Pay attention when driving – and walking

Surrey RCMP Corporal Bert Paquet notes that in the "vast majority" of traffic collisions police deal with on our local streets, a "human decision" is at the root of the crash.

This past spring, the RCMP launched a "Just Don’t Jaywalk" education and enforcement campaign after 47 per cent of Surrey’s fatal crashes in 2013 involved pedestrians and cyclists.

But earlier this week, three pedestrians were struck while using crosswalks and a fourth was hit while walking her dog beside a road.

Can’t blame these on jaywalking. Consider the known "shouldn’t have" human decisions that contributed to these crashes.

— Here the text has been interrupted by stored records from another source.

(* ===== verification/Session.v ===== *)
(** * Sessions and the state of a query (core/src/interface/session_control.rs,
      core/src/interface/element_index.rs, core/src/interface/source_middleware.rs)

    What the query engine asks of its storage: an element index, a future
    queue, the result index of [ResultIndex] and a session that brackets the
    writes of one change. The in-memory backend is one instance: a record of
    the three in-memory indexes with [NoOpSessionControl]. *)

From S2P Require Import Prelude BTree Floats Hashing Ast Models Errors Values MatchPath Solver ElementIndex.
From S2P Require Import ResultIndex FutureQueue.

(** ** Interfaces *)

Class ElementIndexOps `{Chrono} (S : Type) := {
  ei_get_element : ElementReference -> SM S IndexError (option Element);
  ei_set_element : Element -> list nat -> SM S IndexError unit;
  ei_delete_element : ElementReference -> SM S IndexError unit;
  ei_slots : S -> SlotIndex;
}.

Class FutureQueueOps (S : Type) := {
  fut_push : PushType -> nat -> Z -> ElementReference -> ElementTimestamp -> ElementTimestamp -> SM S IndexError bool;
  fut_remove : nat -> Z -> SM S IndexError unit;
  fut_pop : SM S IndexError (option FutureElementRef);
  fut_peek_due_time : SM S IndexError (option ElementTimestamp);
}.

Class SessionControl (S : Type) := {
  session_begin : SM S IndexError unit;
  session_commit : SM S IndexError unit;
  session_rollback : SM S IndexError unit;
}.

(** [SessionGuard]: [begin] gives the guard, [commit] consumes it; a guard
    dropped before a successful commit (an early return, a failed commit or a
    panic) rolls back, and the error of a rollback is only logged. *)
Section guard.
Context {S : Type} `{!SessionControl S} {E : Type} (from_index_error : IndexError -> E).

Definition drop_guard {A} (r : outcome E A) (s : S) : outcome E A * S := (r, (session_rollback s).2).

Definition guard_commit {A} (a : A) (s : S) : outcome E A * S :=
  match session_commit s with
  | (Ok _, s) => (Ok a, s)
  | (Err e, s) => drop_guard (Err (from_index_error e)) s
  | (Panic, s) => drop_guard Panic s
  end.

Definition with_guard {A} (body : SM S E A) : SM S E A := fun s =>
  match session_begin s with
  | (Ok _, s) =>
      match body s with
      | (Ok a, s) => guard_commit a s
      | (r, s) => drop_guard r s
      end
  | (Err e, s) => (Err (from_index_error e), s)
  | (Panic, s) => (Panic, s)
  end.
End guard.

(** ** The contract of a transactional session

    [view] is what the store holds, [saved] what a rollback returns to. *)
Class TransactionalSession (S : Type) `{SessionControl S} := {
  View : Type;
  view : S -> View;
  saved : S -> option View;
  begin_saves : forall s, match session_begin s with
                          | (Ok _, s') => saved s' = Some (view s) /\ view s' = view s
                          | (_, s') => view s' = view s
                          end;
  commit_saves : forall s, saved s <> None -> match session_commit s with
                           | (Ok _, s') => view s' = view s
                           | (_, s') => saved s' = saved s
                           end;
  rollback_restores : forall s v, saved s = Some v -> view (session_rollback s).2 = v;
}.

(** ** The in-memory backend *)

Section indexes.
Context {C : Chrono} {H : Hashers} {P : PriorityQueueOps}.

Record Indexes := {
  element_index : ElementIndexState;
  result_index : InMemoryResultIndex;
  future_queue : InMemoryFutureQueue;
}.

Definition new_indexes : Indexes :=
  {| element_index := new_index; result_index := new_result_index; future_queue := new_future_queue |}.

Definition with_element_index (e : ElementIndexState) (s : Indexes) : Indexes :=
  {| element_index := e; result_index := result_index s; future_queue := future_queue s |}.
Definition with_result_index (r : InMemoryResultIndex) (s : Indexes) : Indexes :=
  {| element_index := element_index s; result_index := r; future_queue := future_queue s |}.
Definition with_future_queue (q : InMemoryFutureQueue) (s : Indexes) : Indexes :=
  {| element_index := element_index s; result_index := result_index s; future_queue := q |}.

#[global] Instance indexes_accumulators : AccumulatorIndex Indexes := {|
  acc_get s k o := acc_get (result_index s) k o;
  acc_set s k o v := r ← acc_set (result_index s) k o v; Ok (with_result_index r s) |}.

#[global] Instance indexes_sorted_sets : LazySortedSetStore Indexes := {|
  get_next s := get_next (result_index s);
  get_value_count s := get_value_count (result_index s);
  increment_value_count s id v d :=
    let '(r, x) := increment_value_count (result_index s) id v d in (r, with_result_index x s) |}.

Definition on_elements (f : ElementIndexState -> outcome IndexError ElementIndexState) : SM Indexes IndexError unit :=
  fun s => match f (element_index s) with
           | Ok e => (Ok tt, with_element_index e s)
           | Err e => (Err e, s)
           | Panic => (Panic, s)
           end.

#[global] Instance indexes_elements : ElementIndexOps Indexes := {|
  ei_get_element r := fun s => (get_element (element_index s) r, s);
  ei_set_element e slots := on_elements (fun st => set_element st e slots);
  ei_delete_element r := on_elements (fun st => delete_element st r);
  ei_slots s := slot_index (element_index s) |}.

#[global] Instance indexes_futures : FutureQueueOps Indexes := {|
  fut_push t pos g e ot due := fun s =>
    let '(b, q) := fq_push t pos g e ot due (future_queue s) in (Ok b, with_future_queue q s);
  fut_remove pos g := fun s => (Ok tt, with_future_queue (fq_remove pos g (future_queue s)) s);
  fut_pop := fun s => let '(r, q) := fq_pop (future_queue s) in (Ok r, with_future_queue q s);
  fut_peek_due_time := fun s => (Ok (fq_peek_due_time (future_queue s)), s) |}.

(** [NoOpSessionControl] *)
Definition no_op_session_control {S : Type} : SessionControl S :=
  {| session_begin := mret tt; session_commit := mret tt; session_rollback := mret tt |}.
End indexes.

First, the crash in South Surrey that put a 66-year-old woman in hospital.

The 17-year-old driver shouldn’t have been speeding, as alleged, and as a novice driver had four passengers too many, with not enough seatbelts to go around. It’s fortunate more people weren’t injured.

She slammed her SUV into a car that shouldn’t have been parked illegally at the shoulder.

She passed on the right: Last month, a White Rock man died when his Mini Cooper slammed at high speed into a John Deere excavator parked off-road in the 4600-block of 152nd Street. He too had passed on the right.

In Whalley, the driver of the pickup truck should have known to stop at the crosswalk when another vehicle had already stopped in the curb lane. But he didn’t stop, and as a result two young women are in hospital, with serious injuries, after being thrown 15 metres.

It’s easy to point fingers -who among us hasn’t done something stupid in traffic?

But those inclined to reckless driving and shirking traffic laws – which are there for good reason – to win an extra 30 seconds should be more mindful of how their split-second decisions can have life-long consequences.